Given the records below, would you repeat exactly the lines that begin at the one containing "Lemma to_le_bytes_ok n" and end at the one containing "Proof. intros. unfold read_le_u32.", inclusive?

(Collected data entries)
....

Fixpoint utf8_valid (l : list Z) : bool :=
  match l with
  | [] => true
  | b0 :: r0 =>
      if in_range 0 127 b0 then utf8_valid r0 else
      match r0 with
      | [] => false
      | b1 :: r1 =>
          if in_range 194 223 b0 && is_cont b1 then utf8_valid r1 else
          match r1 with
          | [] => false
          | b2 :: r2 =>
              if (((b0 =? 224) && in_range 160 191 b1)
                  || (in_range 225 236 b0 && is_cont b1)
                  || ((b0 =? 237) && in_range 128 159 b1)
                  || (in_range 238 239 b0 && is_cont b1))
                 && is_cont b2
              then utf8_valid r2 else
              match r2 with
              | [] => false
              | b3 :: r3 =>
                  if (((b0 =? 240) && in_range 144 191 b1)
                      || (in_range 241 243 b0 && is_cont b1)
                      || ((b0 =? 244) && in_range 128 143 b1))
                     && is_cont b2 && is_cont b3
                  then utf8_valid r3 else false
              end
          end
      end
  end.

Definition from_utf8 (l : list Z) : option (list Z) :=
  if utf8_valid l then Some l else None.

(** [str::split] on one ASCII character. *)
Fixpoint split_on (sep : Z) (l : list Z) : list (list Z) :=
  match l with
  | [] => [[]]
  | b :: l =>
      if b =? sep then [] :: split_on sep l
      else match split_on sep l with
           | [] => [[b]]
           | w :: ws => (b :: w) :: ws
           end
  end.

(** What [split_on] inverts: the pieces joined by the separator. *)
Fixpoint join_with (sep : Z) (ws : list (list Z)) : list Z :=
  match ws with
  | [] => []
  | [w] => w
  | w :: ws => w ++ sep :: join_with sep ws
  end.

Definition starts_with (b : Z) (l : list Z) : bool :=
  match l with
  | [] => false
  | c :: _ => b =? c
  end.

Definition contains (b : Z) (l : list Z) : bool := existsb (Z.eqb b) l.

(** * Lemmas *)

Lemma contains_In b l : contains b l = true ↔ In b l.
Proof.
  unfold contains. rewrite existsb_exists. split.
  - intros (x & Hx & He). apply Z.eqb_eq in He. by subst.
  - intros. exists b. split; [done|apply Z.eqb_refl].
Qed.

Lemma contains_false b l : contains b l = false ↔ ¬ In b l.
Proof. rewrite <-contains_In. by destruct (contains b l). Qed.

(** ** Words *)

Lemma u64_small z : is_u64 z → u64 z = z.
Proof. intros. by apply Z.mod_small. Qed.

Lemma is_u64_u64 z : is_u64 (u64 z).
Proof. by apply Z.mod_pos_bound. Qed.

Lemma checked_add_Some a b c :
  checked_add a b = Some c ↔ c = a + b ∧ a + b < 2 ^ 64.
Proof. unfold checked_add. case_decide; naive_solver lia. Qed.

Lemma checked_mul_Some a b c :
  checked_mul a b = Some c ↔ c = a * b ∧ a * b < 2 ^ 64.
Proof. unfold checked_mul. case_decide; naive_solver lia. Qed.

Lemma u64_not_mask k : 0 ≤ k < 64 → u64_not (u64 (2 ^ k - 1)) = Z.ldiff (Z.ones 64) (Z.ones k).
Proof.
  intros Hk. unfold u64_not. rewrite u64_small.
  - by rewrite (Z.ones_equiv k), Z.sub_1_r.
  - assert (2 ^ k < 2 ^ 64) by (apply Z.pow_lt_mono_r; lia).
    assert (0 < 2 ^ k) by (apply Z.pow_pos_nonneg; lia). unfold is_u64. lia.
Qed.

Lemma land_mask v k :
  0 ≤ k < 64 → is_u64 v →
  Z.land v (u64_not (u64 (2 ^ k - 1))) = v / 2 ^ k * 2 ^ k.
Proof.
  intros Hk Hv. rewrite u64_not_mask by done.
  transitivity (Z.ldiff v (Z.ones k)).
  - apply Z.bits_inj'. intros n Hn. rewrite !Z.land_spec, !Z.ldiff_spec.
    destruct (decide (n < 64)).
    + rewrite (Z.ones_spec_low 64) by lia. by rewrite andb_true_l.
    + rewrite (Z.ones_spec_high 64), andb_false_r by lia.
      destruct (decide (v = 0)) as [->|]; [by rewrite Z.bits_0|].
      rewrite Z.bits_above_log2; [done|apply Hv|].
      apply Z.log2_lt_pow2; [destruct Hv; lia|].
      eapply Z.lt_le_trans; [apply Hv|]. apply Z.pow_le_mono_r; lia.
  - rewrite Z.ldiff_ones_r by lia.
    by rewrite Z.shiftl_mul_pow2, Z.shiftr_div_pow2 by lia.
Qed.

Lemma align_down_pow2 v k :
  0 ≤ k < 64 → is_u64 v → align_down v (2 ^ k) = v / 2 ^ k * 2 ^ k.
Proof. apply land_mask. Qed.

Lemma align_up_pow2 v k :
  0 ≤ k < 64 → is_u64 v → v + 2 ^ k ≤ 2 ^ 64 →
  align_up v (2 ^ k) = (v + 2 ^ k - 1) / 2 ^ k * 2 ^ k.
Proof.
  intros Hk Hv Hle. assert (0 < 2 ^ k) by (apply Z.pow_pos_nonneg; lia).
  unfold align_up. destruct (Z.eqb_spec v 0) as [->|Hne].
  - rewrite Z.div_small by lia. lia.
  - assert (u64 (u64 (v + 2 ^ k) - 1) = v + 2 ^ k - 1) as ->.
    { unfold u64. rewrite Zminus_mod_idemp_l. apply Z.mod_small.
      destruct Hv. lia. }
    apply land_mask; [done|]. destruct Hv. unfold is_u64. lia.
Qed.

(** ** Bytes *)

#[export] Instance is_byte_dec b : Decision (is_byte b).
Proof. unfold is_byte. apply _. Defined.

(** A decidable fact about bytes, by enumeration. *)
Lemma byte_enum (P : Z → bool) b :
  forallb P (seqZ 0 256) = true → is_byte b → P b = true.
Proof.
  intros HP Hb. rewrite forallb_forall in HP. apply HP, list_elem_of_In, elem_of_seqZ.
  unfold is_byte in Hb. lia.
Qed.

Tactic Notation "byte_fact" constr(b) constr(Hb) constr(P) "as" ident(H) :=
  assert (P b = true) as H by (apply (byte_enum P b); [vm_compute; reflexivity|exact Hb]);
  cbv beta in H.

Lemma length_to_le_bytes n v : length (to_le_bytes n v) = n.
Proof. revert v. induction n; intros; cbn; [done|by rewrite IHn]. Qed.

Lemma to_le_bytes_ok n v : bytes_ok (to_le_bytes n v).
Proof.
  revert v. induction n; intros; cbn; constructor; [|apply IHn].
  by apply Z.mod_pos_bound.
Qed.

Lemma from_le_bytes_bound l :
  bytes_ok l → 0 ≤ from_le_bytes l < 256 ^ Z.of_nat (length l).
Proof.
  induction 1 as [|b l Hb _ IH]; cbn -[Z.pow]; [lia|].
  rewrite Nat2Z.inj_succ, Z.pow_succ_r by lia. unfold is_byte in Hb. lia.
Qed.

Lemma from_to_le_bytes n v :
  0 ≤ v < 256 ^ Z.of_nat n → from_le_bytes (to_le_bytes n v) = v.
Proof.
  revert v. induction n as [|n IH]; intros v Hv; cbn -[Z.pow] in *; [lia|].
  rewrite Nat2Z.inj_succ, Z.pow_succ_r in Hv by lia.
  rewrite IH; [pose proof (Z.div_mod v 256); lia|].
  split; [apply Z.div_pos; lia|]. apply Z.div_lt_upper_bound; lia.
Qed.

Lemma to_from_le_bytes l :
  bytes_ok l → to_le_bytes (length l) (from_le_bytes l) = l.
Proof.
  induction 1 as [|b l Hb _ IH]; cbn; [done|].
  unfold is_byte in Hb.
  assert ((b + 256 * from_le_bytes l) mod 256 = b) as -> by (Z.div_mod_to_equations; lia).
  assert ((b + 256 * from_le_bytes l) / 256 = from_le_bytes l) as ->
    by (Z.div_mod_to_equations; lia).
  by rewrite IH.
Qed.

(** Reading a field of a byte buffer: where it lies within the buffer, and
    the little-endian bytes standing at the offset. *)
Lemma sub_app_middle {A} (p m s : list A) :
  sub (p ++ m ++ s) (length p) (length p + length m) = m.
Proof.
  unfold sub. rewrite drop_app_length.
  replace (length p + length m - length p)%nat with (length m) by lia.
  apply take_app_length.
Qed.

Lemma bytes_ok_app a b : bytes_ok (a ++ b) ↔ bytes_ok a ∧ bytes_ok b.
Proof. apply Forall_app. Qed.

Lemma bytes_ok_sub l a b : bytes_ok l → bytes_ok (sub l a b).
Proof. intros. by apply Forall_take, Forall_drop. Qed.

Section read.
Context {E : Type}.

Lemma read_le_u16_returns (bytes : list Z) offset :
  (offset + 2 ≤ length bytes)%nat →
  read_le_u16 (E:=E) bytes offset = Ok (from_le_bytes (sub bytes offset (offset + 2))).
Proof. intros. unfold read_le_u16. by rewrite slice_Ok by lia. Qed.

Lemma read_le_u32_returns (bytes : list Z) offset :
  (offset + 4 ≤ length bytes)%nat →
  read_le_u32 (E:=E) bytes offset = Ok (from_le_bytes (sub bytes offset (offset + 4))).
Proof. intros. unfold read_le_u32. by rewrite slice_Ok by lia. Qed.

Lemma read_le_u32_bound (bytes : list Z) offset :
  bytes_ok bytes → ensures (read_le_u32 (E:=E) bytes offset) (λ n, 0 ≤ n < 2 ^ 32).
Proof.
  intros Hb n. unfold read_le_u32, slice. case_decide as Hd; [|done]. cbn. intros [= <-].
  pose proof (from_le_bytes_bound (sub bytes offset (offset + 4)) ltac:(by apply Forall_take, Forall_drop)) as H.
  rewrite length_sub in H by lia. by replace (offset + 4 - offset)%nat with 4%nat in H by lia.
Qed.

....

• _Output of the task_
Lemma to_le_bytes_ok n v : bytes_ok (to_le_bytes n v).
Proof.
  revert v. induction n; intros; cbn; constructor; [|apply IHn].
  by apply Z.mod_pos_bound.
Qed.

Lemma from_le_bytes_bound l :
  bytes_ok l → 0 ≤ from_le_bytes l < 256 ^ Z.of_nat (length l).
Proof.
  induction 1 as [|b l Hb _ IH]; cbn -[Z.pow]; [lia|].
  rewrite Nat2Z.inj_succ, Z.pow_succ_r by lia. unfold is_byte in Hb. lia.
Qed.

Lemma from_to_le_bytes n v :
  0 ≤ v < 256 ^ Z.of_nat n → from_le_bytes (to_le_bytes n v) = v.
Proof.
  revert v. induction n as [|n IH]; intros v Hv; cbn -[Z.pow] in *; [lia|].
  rewrite Nat2Z.inj_succ, Z.pow_succ_r in Hv by lia.
  rewrite IH; [pose proof (Z.div_mod v 256); lia|].
  split; [apply Z.div_pos; lia|]. apply Z.div_lt_upper_bound; lia.
Qed.

Lemma to_from_le_bytes l :
  bytes_ok l → to_le_bytes (length l) (from_le_bytes l) = l.
Proof.
  induction 1 as [|b l Hb _ IH]; cbn; [done|].
  unfold is_byte in Hb.
  assert ((b + 256 * from_le_bytes l) mod 256 = b) as -> by (Z.div_mod_to_equations; lia).
  assert ((b + 256 * from_le_bytes l) / 256 = from_le_bytes l) as ->
    by (Z.div_mod_to_equations; lia).
  by rewrite IH.
Qed.

(** Reading a field of a byte buffer: where it lies within the buffer, and
    the little-endian bytes standing at the offset. *)
Lemma sub_app_middle {A} (p m s : list A) :
  sub (p ++ m ++ s) (length p) (length p + length m) = m.
Proof.
  unfold sub. rewrite drop_app_length.
  replace (length p + length m - length p)%nat with (length m) by lia.
  apply take_app_length.
Qed.

Lemma bytes_ok_app a b : bytes_ok (a ++ b) ↔ bytes_ok a ∧ bytes_ok b.
Proof. apply Forall_app. Qed.

Lemma bytes_ok_sub l a b : bytes_ok l → bytes_ok (sub l a b).
Proof. intros. by apply Forall_take, Forall_drop. Qed.

Section read.
Context {E : Type}.

Lemma read_le_u16_returns (bytes : list Z) offset :
  (offset + 2 ≤ length bytes)%nat →
  read_le_u16 (E:=E) bytes offset = Ok (from_le_bytes (sub bytes offset (offset + 2))).
Proof. intros. unfold read_le_u16. by rewrite slice_Ok by lia. Qed.

Lemma read_le_u32_returns (bytes : list Z) offset :
  (offset + 4 ≤ length bytes)%nat →
  read_le_u32 (E:=E) bytes offset = Ok (from_le_bytes (sub bytes offset (offset + 4))).
Proof. intros. unfold read_le_u32. by rewrite slice_Ok by lia. Qed.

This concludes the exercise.